**What to do**
Repeat exactly the lines of the entries below from the one with "Lemma attempt_bounded e" through the one with "End Scheduler.", both ends included, and nothing else.

**Entries provided**
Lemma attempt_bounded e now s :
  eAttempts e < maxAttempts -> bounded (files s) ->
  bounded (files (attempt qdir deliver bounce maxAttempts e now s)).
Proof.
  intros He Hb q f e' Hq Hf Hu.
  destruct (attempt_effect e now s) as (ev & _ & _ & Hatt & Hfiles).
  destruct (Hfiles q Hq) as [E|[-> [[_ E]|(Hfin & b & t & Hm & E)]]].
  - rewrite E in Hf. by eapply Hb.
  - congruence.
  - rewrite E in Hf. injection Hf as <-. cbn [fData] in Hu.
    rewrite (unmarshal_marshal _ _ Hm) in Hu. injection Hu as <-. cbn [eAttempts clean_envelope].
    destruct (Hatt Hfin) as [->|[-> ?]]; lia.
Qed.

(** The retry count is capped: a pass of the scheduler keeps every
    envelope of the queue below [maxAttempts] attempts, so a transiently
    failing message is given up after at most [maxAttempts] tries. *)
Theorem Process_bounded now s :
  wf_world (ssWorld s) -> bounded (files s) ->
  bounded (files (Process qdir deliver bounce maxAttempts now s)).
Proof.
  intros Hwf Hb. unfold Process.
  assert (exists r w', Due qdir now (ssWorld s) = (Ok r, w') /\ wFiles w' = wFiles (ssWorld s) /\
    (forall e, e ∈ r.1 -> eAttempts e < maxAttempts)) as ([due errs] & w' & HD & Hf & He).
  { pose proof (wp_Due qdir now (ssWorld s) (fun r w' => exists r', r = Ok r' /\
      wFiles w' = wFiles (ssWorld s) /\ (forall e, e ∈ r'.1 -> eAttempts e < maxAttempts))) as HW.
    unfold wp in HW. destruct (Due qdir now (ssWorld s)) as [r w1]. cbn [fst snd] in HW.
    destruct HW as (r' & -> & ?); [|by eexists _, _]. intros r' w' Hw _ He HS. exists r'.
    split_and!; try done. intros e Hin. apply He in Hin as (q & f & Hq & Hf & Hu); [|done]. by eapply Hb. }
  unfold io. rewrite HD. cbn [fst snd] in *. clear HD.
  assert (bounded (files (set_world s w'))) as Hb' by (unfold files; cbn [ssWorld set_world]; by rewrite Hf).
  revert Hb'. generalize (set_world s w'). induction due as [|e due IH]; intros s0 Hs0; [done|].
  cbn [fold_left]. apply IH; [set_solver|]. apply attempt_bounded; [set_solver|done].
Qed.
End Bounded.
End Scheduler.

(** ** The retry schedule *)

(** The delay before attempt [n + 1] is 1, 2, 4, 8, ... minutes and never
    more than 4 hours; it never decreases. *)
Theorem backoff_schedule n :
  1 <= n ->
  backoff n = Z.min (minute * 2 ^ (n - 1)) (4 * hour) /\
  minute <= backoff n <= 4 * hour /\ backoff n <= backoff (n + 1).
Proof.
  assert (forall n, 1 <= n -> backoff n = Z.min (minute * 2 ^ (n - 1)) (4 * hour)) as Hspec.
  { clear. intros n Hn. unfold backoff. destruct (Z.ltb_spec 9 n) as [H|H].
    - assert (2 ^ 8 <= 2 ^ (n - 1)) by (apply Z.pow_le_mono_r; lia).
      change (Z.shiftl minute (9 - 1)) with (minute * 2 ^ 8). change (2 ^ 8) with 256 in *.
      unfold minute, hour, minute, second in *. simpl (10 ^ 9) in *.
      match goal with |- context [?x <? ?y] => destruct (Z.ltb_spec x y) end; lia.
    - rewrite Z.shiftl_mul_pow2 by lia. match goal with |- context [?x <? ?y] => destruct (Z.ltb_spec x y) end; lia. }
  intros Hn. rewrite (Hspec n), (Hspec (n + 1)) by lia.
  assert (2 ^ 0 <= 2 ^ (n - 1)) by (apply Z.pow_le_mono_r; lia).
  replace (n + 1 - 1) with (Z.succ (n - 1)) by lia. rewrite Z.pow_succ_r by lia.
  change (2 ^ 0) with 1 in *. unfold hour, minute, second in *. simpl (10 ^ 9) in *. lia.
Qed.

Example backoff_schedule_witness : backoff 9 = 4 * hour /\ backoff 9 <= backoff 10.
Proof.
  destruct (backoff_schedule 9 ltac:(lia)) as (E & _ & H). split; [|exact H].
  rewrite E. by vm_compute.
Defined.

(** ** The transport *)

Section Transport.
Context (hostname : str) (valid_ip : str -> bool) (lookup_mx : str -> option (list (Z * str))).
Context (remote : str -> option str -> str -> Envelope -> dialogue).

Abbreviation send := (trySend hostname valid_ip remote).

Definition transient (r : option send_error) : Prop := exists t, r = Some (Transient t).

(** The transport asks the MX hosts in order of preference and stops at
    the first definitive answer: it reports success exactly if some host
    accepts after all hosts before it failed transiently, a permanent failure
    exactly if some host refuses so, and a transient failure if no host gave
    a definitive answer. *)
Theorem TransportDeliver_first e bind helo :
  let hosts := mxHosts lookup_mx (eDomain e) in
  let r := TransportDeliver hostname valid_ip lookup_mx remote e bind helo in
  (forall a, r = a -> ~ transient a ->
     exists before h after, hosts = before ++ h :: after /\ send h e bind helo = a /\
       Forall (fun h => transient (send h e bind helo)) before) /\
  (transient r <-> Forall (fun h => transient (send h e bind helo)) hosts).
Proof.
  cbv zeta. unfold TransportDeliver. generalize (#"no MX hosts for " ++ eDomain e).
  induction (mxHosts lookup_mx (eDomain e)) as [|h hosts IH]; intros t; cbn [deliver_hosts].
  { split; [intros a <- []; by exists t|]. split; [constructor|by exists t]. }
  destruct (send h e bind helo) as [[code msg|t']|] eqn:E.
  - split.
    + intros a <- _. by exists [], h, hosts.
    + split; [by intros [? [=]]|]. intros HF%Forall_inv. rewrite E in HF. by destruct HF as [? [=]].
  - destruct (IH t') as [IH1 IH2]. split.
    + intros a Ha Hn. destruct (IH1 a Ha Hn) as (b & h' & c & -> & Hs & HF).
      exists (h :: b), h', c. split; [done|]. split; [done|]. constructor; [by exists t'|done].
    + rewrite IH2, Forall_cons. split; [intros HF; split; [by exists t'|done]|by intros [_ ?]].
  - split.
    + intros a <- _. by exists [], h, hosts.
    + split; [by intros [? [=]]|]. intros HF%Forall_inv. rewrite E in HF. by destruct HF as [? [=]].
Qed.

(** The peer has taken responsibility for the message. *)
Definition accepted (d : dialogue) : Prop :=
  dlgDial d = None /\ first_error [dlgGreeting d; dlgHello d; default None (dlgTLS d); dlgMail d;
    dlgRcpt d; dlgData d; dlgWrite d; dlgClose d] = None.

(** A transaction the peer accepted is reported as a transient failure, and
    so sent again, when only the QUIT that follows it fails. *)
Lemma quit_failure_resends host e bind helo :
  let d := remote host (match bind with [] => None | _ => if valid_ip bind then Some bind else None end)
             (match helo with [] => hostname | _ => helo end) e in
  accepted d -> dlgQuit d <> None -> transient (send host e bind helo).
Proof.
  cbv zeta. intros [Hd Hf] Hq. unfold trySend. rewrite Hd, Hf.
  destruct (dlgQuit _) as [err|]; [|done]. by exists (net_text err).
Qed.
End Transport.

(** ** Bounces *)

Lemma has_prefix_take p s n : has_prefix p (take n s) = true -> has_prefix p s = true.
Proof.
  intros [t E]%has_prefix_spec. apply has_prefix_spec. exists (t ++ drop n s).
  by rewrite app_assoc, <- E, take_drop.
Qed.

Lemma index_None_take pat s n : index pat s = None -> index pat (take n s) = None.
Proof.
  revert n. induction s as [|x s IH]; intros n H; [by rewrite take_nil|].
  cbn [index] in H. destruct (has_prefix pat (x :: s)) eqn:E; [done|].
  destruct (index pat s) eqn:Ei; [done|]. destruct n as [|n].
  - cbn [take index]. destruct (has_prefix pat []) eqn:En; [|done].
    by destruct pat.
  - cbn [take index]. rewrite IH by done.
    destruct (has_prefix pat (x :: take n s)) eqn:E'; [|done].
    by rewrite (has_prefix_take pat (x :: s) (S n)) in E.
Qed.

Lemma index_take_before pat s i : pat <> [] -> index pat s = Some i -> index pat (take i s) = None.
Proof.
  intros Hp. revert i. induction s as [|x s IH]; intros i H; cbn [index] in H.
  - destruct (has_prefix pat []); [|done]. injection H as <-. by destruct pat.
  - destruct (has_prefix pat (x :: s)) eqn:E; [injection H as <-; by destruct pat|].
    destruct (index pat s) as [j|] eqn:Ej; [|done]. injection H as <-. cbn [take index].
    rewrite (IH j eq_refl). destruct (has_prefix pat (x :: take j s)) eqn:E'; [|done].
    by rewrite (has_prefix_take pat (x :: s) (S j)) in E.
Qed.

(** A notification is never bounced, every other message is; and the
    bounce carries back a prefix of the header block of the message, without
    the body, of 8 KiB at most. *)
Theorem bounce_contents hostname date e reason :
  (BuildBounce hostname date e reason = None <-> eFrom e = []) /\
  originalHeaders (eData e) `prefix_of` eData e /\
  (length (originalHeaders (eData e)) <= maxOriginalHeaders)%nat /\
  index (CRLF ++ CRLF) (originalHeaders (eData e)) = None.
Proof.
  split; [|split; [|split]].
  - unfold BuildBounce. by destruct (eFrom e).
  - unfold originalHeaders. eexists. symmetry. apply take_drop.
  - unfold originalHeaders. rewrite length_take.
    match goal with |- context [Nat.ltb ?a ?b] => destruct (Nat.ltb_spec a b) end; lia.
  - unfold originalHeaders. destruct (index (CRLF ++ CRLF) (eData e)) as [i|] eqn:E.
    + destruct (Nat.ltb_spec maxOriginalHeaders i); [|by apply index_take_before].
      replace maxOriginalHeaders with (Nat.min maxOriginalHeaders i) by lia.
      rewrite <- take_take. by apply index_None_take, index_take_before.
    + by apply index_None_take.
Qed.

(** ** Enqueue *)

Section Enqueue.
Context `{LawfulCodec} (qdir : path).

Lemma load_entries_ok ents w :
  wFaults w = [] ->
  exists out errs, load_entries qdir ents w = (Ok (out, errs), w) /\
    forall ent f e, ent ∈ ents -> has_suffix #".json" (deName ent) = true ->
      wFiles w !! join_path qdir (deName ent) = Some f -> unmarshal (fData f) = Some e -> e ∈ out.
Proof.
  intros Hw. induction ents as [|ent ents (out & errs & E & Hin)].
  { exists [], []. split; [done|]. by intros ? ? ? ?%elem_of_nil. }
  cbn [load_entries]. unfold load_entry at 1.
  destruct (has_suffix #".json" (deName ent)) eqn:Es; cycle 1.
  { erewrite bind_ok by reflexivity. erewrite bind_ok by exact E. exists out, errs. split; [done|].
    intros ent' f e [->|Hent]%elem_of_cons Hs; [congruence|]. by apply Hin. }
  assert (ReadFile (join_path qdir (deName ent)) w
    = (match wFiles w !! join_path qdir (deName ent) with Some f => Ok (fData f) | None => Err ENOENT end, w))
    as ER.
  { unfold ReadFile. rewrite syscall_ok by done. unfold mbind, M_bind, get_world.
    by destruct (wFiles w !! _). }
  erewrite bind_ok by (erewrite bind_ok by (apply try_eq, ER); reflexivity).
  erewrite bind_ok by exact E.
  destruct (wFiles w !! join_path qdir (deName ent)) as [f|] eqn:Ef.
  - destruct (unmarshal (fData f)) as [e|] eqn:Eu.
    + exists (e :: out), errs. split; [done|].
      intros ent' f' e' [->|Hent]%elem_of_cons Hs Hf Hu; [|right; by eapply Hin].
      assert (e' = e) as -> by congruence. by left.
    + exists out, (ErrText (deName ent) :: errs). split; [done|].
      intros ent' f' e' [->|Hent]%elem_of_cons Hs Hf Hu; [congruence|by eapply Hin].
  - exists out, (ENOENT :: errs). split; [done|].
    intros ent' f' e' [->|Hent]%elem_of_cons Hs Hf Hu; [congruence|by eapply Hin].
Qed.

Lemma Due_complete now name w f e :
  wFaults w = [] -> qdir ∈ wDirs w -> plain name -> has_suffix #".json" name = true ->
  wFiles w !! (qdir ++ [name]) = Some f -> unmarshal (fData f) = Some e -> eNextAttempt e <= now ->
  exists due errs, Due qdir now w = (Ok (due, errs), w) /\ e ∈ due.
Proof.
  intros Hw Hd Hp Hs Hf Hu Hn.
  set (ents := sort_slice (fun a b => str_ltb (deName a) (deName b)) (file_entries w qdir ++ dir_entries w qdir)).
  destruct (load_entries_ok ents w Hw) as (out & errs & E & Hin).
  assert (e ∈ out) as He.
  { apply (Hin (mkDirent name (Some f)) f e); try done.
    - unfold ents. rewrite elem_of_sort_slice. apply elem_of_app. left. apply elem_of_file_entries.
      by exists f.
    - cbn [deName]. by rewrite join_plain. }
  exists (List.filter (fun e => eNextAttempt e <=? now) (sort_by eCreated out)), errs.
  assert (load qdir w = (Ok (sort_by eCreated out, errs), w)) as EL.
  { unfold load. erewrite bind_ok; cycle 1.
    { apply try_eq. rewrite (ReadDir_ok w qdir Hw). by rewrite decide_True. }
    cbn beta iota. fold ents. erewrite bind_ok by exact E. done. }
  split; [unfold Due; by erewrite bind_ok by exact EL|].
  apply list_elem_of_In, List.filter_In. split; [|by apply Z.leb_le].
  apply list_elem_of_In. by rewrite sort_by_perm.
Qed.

--

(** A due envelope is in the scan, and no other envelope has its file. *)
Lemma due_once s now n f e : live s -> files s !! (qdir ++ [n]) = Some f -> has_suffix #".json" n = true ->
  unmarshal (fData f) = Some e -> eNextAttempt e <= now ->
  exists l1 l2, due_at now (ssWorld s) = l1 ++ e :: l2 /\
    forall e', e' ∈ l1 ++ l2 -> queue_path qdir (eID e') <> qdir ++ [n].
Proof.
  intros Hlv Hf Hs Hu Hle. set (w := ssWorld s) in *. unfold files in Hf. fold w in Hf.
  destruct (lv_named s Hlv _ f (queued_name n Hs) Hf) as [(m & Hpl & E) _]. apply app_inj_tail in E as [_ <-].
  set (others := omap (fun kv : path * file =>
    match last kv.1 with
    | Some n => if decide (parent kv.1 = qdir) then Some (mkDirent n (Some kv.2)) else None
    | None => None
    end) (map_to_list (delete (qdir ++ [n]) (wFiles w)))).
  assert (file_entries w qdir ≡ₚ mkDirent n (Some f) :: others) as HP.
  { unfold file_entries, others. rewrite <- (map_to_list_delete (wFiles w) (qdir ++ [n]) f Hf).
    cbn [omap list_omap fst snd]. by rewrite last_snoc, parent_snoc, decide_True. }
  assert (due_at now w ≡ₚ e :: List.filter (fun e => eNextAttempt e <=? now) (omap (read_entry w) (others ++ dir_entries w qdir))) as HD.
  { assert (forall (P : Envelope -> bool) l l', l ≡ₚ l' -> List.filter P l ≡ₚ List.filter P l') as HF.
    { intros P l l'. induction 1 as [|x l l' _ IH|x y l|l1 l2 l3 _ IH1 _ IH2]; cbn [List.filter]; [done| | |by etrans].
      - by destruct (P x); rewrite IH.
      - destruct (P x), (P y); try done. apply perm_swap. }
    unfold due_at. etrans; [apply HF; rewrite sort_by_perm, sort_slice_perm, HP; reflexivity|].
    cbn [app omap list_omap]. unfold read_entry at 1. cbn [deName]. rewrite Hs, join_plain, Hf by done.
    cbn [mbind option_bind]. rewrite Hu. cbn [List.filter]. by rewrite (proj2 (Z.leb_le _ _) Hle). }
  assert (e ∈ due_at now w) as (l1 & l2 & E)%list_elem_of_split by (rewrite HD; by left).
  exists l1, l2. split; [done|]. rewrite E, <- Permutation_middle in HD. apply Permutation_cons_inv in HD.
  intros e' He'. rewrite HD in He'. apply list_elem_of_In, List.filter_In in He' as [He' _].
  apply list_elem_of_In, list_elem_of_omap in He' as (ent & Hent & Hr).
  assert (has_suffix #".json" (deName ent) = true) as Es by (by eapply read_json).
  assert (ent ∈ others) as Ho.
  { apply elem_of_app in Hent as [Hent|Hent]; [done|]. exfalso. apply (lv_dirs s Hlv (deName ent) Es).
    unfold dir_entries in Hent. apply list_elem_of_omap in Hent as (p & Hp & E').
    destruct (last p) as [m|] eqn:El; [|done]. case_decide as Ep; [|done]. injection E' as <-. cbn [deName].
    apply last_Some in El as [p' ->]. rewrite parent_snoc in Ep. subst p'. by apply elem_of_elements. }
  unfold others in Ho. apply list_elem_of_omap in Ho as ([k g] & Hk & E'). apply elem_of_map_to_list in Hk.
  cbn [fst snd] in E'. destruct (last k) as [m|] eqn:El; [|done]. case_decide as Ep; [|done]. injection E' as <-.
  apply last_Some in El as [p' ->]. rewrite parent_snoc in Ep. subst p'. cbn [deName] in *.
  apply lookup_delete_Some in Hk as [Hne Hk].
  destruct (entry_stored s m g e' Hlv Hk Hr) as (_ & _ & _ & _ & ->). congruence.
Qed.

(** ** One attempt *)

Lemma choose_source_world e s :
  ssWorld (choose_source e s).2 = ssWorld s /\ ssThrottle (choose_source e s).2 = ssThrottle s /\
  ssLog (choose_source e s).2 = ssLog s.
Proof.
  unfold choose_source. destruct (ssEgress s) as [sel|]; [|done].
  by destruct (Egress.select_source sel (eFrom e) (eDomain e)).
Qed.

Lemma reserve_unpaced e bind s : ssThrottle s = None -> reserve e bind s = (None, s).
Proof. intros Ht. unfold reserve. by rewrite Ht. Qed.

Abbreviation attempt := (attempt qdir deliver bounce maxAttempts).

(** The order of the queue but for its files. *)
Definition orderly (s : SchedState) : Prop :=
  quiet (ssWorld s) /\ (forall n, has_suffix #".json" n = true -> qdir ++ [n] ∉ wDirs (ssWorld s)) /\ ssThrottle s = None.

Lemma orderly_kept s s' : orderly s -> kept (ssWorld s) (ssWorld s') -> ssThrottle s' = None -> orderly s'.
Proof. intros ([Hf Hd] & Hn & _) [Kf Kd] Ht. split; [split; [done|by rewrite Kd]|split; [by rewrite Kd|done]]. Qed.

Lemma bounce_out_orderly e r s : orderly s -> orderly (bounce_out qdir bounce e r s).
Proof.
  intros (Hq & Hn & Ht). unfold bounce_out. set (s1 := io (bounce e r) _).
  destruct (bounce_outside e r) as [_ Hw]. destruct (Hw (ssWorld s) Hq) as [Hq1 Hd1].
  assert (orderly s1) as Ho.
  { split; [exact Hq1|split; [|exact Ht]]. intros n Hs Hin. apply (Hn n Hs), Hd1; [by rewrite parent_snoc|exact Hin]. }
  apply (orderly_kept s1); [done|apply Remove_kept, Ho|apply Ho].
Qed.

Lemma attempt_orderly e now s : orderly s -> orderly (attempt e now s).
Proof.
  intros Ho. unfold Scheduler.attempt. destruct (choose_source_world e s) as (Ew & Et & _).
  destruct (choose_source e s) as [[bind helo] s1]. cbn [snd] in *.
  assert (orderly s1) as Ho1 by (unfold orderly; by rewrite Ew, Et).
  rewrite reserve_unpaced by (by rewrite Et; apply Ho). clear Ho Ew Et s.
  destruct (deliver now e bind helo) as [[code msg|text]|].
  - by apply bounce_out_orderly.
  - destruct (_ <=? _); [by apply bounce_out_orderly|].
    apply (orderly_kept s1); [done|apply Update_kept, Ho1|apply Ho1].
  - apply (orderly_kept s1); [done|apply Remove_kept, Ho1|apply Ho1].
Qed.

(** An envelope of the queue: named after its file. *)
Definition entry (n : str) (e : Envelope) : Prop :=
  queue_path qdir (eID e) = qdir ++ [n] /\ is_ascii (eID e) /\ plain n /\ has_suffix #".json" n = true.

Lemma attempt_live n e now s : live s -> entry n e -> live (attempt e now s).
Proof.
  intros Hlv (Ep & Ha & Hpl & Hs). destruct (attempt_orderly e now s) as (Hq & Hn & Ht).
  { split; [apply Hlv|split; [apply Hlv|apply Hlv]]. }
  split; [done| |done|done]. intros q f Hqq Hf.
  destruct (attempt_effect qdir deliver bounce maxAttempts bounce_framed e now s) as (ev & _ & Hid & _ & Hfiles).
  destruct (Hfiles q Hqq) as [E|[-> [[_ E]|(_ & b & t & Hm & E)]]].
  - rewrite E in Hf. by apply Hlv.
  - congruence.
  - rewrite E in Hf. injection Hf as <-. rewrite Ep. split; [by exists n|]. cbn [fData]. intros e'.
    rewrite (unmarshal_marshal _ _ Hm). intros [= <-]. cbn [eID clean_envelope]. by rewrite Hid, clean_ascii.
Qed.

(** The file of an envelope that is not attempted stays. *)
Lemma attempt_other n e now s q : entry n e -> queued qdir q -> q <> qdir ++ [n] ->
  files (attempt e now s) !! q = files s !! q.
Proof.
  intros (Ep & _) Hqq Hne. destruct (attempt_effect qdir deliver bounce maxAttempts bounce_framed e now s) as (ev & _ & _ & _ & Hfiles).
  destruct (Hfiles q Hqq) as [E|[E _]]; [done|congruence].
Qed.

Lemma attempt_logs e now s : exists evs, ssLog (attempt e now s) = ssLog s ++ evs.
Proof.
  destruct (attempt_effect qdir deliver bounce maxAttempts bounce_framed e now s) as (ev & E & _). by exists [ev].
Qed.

**Response area**
Lemma attempt_bounded e now s :
  eAttempts e < maxAttempts -> bounded (files s) ->
  bounded (files (attempt qdir deliver bounce maxAttempts e now s)).
Proof.
  intros He Hb q f e' Hq Hf Hu.
  destruct (attempt_effect e now s) as (ev & _ & _ & Hatt & Hfiles).
  destruct (Hfiles q Hq) as [E|[-> [[_ E]|(Hfin & b & t & Hm & E)]]].
  - rewrite E in Hf. by eapply Hb.
  - congruence.
  - rewrite E in Hf. injection Hf as <-. cbn [fData] in Hu.
    rewrite (unmarshal_marshal _ _ Hm) in Hu. injection Hu as <-. cbn [eAttempts clean_envelope].
    destruct (Hatt Hfin) as [->|[-> ?]]; lia.
Qed.

(** The retry count is capped: a pass of the scheduler keeps every
    envelope of the queue below [maxAttempts] attempts, so a transiently
    failing message is given up after at most [maxAttempts] tries. *)
Theorem Process_bounded now s :
  wf_world (ssWorld s) -> bounded (files s) ->
  bounded (files (Process qdir deliver bounce maxAttempts now s)).
Proof.
  intros Hwf Hb. unfold Process.
  assert (exists r w', Due qdir now (ssWorld s) = (Ok r, w') /\ wFiles w' = wFiles (ssWorld s) /\
    (forall e, e ∈ r.1 -> eAttempts e < maxAttempts)) as ([due errs] & w' & HD & Hf & He).
  { pose proof (wp_Due qdir now (ssWorld s) (fun r w' => exists r', r = Ok r' /\
      wFiles w' = wFiles (ssWorld s) /\ (forall e, e ∈ r'.1 -> eAttempts e < maxAttempts))) as HW.
    unfold wp in HW. destruct (Due qdir now (ssWorld s)) as [r w1]. cbn [fst snd] in HW.
    destruct HW as (r' & -> & ?); [|by eexists _, _]. intros r' w' Hw _ He HS. exists r'.
    split_and!; try done. intros e Hin. apply He in Hin as (q & f & Hq & Hf & Hu); [|done]. by eapply Hb. }
  unfold io. rewrite HD. cbn [fst snd] in *. clear HD.
  assert (bounded (files (set_world s w'))) as Hb' by (unfold files; cbn [ssWorld set_world]; by rewrite Hf).
  revert Hb'. generalize (set_world s w'). induction due as [|e due IH]; intros s0 Hs0; [done|].
  cbn [fold_left]. apply IH; [set_solver|]. apply attempt_bounded; [set_solver|done].
Qed.
End Bounded.
End Scheduler.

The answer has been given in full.